Requirement | Using the records below, give the number of lines where the word "that" appears, with no further output.

Items listed in a dataset:
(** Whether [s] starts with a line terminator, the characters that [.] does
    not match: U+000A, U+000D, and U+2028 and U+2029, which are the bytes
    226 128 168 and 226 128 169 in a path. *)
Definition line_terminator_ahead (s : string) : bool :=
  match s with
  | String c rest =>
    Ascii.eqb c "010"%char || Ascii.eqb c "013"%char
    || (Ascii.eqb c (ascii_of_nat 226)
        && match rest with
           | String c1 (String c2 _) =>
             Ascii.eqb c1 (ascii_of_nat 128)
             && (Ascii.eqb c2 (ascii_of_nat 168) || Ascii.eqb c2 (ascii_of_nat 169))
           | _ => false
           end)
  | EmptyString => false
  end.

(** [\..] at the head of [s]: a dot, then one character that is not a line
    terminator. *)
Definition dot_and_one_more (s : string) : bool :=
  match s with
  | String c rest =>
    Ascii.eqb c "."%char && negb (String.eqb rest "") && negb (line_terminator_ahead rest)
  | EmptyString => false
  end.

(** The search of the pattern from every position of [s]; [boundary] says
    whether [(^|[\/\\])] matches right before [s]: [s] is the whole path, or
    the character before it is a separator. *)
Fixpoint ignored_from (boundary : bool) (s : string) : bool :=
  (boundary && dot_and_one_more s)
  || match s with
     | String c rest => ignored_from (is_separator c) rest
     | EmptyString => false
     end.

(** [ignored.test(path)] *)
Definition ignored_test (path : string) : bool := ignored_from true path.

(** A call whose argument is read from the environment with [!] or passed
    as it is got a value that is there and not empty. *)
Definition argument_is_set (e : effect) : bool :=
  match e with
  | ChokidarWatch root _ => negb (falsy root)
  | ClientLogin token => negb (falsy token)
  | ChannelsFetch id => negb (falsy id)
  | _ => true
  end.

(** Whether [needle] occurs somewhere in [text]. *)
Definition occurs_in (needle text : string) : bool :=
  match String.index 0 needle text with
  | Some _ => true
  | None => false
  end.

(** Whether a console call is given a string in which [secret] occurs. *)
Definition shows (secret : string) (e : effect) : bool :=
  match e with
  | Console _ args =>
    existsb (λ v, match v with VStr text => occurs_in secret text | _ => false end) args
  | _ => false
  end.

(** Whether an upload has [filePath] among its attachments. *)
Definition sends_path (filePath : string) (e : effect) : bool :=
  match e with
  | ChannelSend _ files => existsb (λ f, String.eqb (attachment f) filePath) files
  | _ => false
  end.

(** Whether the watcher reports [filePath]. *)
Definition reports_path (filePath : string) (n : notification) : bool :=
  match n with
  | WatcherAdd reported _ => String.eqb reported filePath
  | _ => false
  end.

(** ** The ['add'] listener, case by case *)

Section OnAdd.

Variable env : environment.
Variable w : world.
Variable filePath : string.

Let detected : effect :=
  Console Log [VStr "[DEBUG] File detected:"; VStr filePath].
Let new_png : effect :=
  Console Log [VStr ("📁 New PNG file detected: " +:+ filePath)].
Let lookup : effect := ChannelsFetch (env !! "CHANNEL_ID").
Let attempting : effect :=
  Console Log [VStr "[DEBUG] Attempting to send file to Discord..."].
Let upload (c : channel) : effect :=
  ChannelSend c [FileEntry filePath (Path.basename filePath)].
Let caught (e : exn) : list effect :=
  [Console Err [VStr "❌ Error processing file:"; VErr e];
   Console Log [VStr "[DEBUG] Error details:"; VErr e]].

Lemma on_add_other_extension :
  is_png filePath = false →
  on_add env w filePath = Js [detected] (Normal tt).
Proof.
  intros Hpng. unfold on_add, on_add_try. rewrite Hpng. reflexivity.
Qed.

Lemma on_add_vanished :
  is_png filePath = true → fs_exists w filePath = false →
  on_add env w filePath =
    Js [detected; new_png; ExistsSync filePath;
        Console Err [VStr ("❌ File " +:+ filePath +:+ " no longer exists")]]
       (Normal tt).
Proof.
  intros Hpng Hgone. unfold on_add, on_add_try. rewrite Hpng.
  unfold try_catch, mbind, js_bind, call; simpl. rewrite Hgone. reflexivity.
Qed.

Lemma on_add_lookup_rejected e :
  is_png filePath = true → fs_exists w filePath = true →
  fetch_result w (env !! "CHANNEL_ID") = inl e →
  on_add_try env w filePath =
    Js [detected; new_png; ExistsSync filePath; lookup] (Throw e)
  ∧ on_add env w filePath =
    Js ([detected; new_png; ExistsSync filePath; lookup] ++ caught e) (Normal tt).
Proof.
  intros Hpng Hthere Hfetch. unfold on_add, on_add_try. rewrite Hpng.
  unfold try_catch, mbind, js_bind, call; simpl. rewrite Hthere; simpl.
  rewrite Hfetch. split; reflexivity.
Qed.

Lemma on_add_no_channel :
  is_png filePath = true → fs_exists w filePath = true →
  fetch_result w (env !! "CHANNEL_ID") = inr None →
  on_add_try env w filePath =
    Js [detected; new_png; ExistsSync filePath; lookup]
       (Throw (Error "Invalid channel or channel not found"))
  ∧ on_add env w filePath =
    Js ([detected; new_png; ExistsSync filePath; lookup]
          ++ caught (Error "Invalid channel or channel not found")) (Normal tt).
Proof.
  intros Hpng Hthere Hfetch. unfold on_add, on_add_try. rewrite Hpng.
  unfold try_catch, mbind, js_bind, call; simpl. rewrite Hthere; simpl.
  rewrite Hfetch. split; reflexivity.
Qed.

---

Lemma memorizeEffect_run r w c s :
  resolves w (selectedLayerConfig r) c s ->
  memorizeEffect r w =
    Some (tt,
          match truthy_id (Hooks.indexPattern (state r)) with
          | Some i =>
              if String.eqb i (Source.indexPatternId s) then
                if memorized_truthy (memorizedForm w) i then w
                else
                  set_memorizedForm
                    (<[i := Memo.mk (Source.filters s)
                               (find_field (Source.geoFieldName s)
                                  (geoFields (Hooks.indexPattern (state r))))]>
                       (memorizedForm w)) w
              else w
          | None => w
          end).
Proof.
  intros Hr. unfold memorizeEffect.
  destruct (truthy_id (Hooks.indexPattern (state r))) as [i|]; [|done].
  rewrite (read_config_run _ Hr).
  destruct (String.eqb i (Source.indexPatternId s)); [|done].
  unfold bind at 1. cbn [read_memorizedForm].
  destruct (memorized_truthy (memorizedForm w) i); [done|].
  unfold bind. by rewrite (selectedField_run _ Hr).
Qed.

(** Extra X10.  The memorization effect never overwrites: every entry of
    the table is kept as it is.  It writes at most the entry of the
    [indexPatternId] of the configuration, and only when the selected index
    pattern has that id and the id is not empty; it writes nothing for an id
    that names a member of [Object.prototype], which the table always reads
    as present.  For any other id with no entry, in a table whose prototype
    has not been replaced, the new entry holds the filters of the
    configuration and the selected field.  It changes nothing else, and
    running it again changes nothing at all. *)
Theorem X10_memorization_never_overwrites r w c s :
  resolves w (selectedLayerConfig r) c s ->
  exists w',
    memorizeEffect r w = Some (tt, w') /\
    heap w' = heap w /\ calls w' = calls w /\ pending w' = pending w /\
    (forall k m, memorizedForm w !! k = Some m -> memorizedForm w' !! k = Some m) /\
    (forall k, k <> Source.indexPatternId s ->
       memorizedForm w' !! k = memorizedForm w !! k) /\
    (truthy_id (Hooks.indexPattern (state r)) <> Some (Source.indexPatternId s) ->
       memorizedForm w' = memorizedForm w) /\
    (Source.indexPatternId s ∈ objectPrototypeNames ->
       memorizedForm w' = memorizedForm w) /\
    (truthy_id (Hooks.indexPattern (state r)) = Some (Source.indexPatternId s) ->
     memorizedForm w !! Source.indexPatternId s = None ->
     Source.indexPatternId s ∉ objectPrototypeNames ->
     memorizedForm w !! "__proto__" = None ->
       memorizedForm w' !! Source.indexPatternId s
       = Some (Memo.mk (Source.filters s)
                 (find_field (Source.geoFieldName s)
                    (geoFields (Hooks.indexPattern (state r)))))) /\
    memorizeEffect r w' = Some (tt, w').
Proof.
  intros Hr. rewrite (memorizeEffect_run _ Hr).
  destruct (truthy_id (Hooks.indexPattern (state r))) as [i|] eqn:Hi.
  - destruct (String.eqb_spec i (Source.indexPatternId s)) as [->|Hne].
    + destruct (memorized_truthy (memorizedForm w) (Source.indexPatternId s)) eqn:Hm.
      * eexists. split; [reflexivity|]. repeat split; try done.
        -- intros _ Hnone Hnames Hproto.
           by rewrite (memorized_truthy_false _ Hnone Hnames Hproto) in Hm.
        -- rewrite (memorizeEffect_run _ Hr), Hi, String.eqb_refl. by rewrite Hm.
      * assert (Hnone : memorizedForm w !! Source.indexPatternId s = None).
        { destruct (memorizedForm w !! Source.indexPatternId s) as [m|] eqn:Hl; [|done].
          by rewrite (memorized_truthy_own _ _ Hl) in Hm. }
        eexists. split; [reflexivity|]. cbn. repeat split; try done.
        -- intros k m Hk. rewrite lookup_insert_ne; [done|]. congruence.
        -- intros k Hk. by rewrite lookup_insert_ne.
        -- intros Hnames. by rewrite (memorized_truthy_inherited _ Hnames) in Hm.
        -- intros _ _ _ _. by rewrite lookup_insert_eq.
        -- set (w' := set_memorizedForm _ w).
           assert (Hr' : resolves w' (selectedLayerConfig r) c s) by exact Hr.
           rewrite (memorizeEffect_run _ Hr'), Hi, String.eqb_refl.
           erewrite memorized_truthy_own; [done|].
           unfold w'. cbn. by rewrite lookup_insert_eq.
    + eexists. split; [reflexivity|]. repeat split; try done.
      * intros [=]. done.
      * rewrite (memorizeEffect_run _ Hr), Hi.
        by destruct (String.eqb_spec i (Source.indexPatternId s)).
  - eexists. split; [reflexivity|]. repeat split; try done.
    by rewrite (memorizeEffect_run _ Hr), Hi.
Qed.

Answer space | 5